Yes, if THP is set to always this is exactly the idea of this patch since
afaiu the kernel might still back up the stack with large pages if the 
request a size is smaller than the default THP.  It is only an issue if
the guard page address is not aligned to THP default size, which will
potentially trigger issues Cupertino has brought (since we do not prior
hand which is the mapping flags used on page used to fulfill the allocation). 

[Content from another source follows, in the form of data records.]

(** Every round takes at least one character of the stream. *)
Fixpoint read_lines (fuel : nat) (fp : list Z) cf : option (Z * config) :=
  match fuel with
  | O => None
  | S fuel =>
      '(w, fp) ← fscanf_s POF_STRING_MAX_LEN fp;
      match w with
      | None => Some (POF_OK, cf)
      | Some str =>
          '(ret, cf, fp) ← config_line str fp cf;
          if negb (ret =? POF_OK) then Some (ret, cf) else read_lines fuel fp cf
      end
  end.
Definition readConfigFile (fp : list Z) cf : option (Z * config) := read_lines (S (length fp)) fp cf.

Section files.
(** The files that can be read, and the effective user. *)
Context (system : nat -> sys) (files : list Z -> option (list Z)) (writable : list Z -> bool) (euid : Z).

Definition pofsc_check_root : Z := if euid =? 0 then POF_OK else POF_ERROR.

Definition filename_relative : list Z := lit "./pofswitch_config.conf".
Definition filename_absolute : list Z := lit "/etc/pofswitch/pofswitch_config.conf".

Definition pof_set_init_config_by_file cf : option (Z * config) :=
  let read name fp :=
    let cf := state_copy ST_config_file name cf in
    '(_, cf) ← readConfigFile fp cf; Some (POF_OK, cf) in
  match files filename_relative with
  | Some fp => read filename_relative fp
  | None =>
      match files filename_absolute with
      | Some fp => read filename_absolute fp
      | None => Some (POF_ERROR, cf)
      end
  end.

(** ** The options *)

(** What [start_cmd_*] are given: an option without a value has [NULL]. *)
Implicit Types (optarg : option (list Z)).

Definition start_cmd_slot_num optarg cf : St (run (Z * config)) :=
  arg ← lift optarg;
  n ← lift (atoi arg);
  let slotNum := u16 n in
  cf ← lift (state_sprintf ST_slotNum (dec slotNum) (set_slotNum slotNum cf));
  mret (Next (POF_OK, cf)).

Definition start_cmd_listen_port optarg cf : St (run (Z * config)) :=
  match optarg with
  | None => mret (Next (POF_ERROR, cf))
  | Some arg =>
      n ← lift (atoi arg);
      let port := u16 n in
      cf ← lift (state_sprintf ST_listenPort (dec port) (set_listenPort port cf));
      mret (Next (POF_OK, cf))
  end.

Definition start_cmd_device_id optarg cf : St (run (Z * config)) :=
  arg ← lift optarg;
  let devID := u32 (strtoul16 arg) in
  _ ← mod_env (set_devID devID);
  cf ← lift (state_sprintf ST_devID (lit "0x" ++ hex8 devID) cf);
  mret (Next (POF_OK, cf)).

(** The list of names, as pof_port.c sees it before any slot exists. *)
Definition names_of cf : pmst := mkPm res_zero 0 (cf_names cf) (cf_time cf).
Definition custom_mode cf : config := state_copy ST_port_mode (lit "CUSTOM") (set_param (set_custom (dp_param cf)) cf).

(** [slot < POF_SLOT_ID_BASE] is never true of an unsigned number; the other
    bound is computed in 32 bits. *)
Definition slot_refused (slot : Z) cf : bool := u32 (POF_SLOT_ID_BASE + dp_slotNum cf - 1) <? slot.

Definition start_cmd_add_port optarg cf : St (run (Z * config)) :=
  let cf := custom_mode cf in
  '(args, saved) ← lift (pofbf_split_str optarg 44 2 (cf_strtok cf));
  let cf := set_strtok (Some saved) cf in
  let arg i := default None (args !! i) in
  n ← match arg 1%nat with Some a => lift (atoi a) | None => mret POF_SLOT_ID_BASE end;
  let slot := u16 n in
  if slot_refused slot cf then
    r ← POF_ERROR_HANDLE_RETURN_NO_UPWARD POFET_SOFTWARE_FAILED POF_INVALID_SLOT_ID; mret (Next (r, cf))
  else
    name ← lift (arg 0%nat);
    '(r, s) ← poflr_add_port_only_name system name slot (names_of cf);
    mret (Next (r, set_names (portNameList s) (pm_time s) cf)).

Definition start_cmd_empty optarg cf : St (run (Z * config)) := mret (Next (POF_OK, custom_mode cf)).

Definition start_cmd_promisc optarg cf : St (run (Z * config)) :=
  mret (Next (POF_OK, state_copy ST_promisc_on (lit "ON") (set_filter promisc cf))).

Definition set_enabled (dbg err cmd : bool) cf : config :=
  set_log (mkLog (log_fp (g_log cf)) (colorEnable (g_log cf)) dbg cmd err) cf.

Definition start_cmd_verbosity optarg cf : St (run (Z * config)) :=
  match optarg with
  | None => mret (Next (POF_ERROR, cf))
  | Some arg =>
      let mode on name cf := mret (Next (POF_OK, state_copy ST_verbosity (lit name) (state_copy ST_debug_on (lit on) cf))) in
      if bool_decide (arg = lit "debug") then mode "ON" "DEBUG" (set_enabled true true true cf)
      else if bool_decide (arg = lit "error") then mode "OFF" "ERROR" (set_enabled false true true cf)
      else if bool_decide (arg = lit "mute") then mode "OFF" "MUTE" (set_enabled false false false cf)
      else mret (Next (POF_ERROR, cf))
  end.

Definition start_cmd_ip_addr optarg cf : St (run (Z * config)) :=
  match optarg with
  | None => mret (Next (POF_ERROR, cf))
  | Some arg => mret (Next (POF_OK, pofsc_set_controller_ip arg cf))
  end.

> As I mentioned, I couldn't find evidence that
> the claimed scenario of a huge page allocated, written to and then split due to the
> mprotect exists.

I adapted Cupertino original test to allow specify both the thread stack
and guard size by command line.  Just:

$ gcc -std=gnu11 -O2 -g -I. -D_LARGEFILE64_SOURCE=1 -D_GNU_SOURCE   -c -o tststackalloc.o tststackalloc.c
$ echo "always" | sudo tee /sys/kernel/mm/transparent_hugepage/enabled
$ ./tststackalloc -m
[...]
[statm] RSS: 65964 pages (270188544 bytes = 257 MB)
[smaps] RSS: 270327808 bytes = 257 MB
[...]

With either the new tunable or this patch:

$ ld-linux-x86-64.so.2 --library-path . ./tststackalloc  -m
[...]
[statm] RSS: 531 pages (2174976 bytes = 2 MB)
[smaps] RSS: 3002368 bytes = 2 MB
[...]

> 
> So the real issue is that the current stack allocation code randomly (based on
> alignment from previous mmap calls) uses huge pages even for small stacks.

Keep in mind this heuristic is only enabled if THP is set to 'always', meaning
the kernel will try to back *all* the stack with large pages.  The issue is
when the *guard* page is within a large page.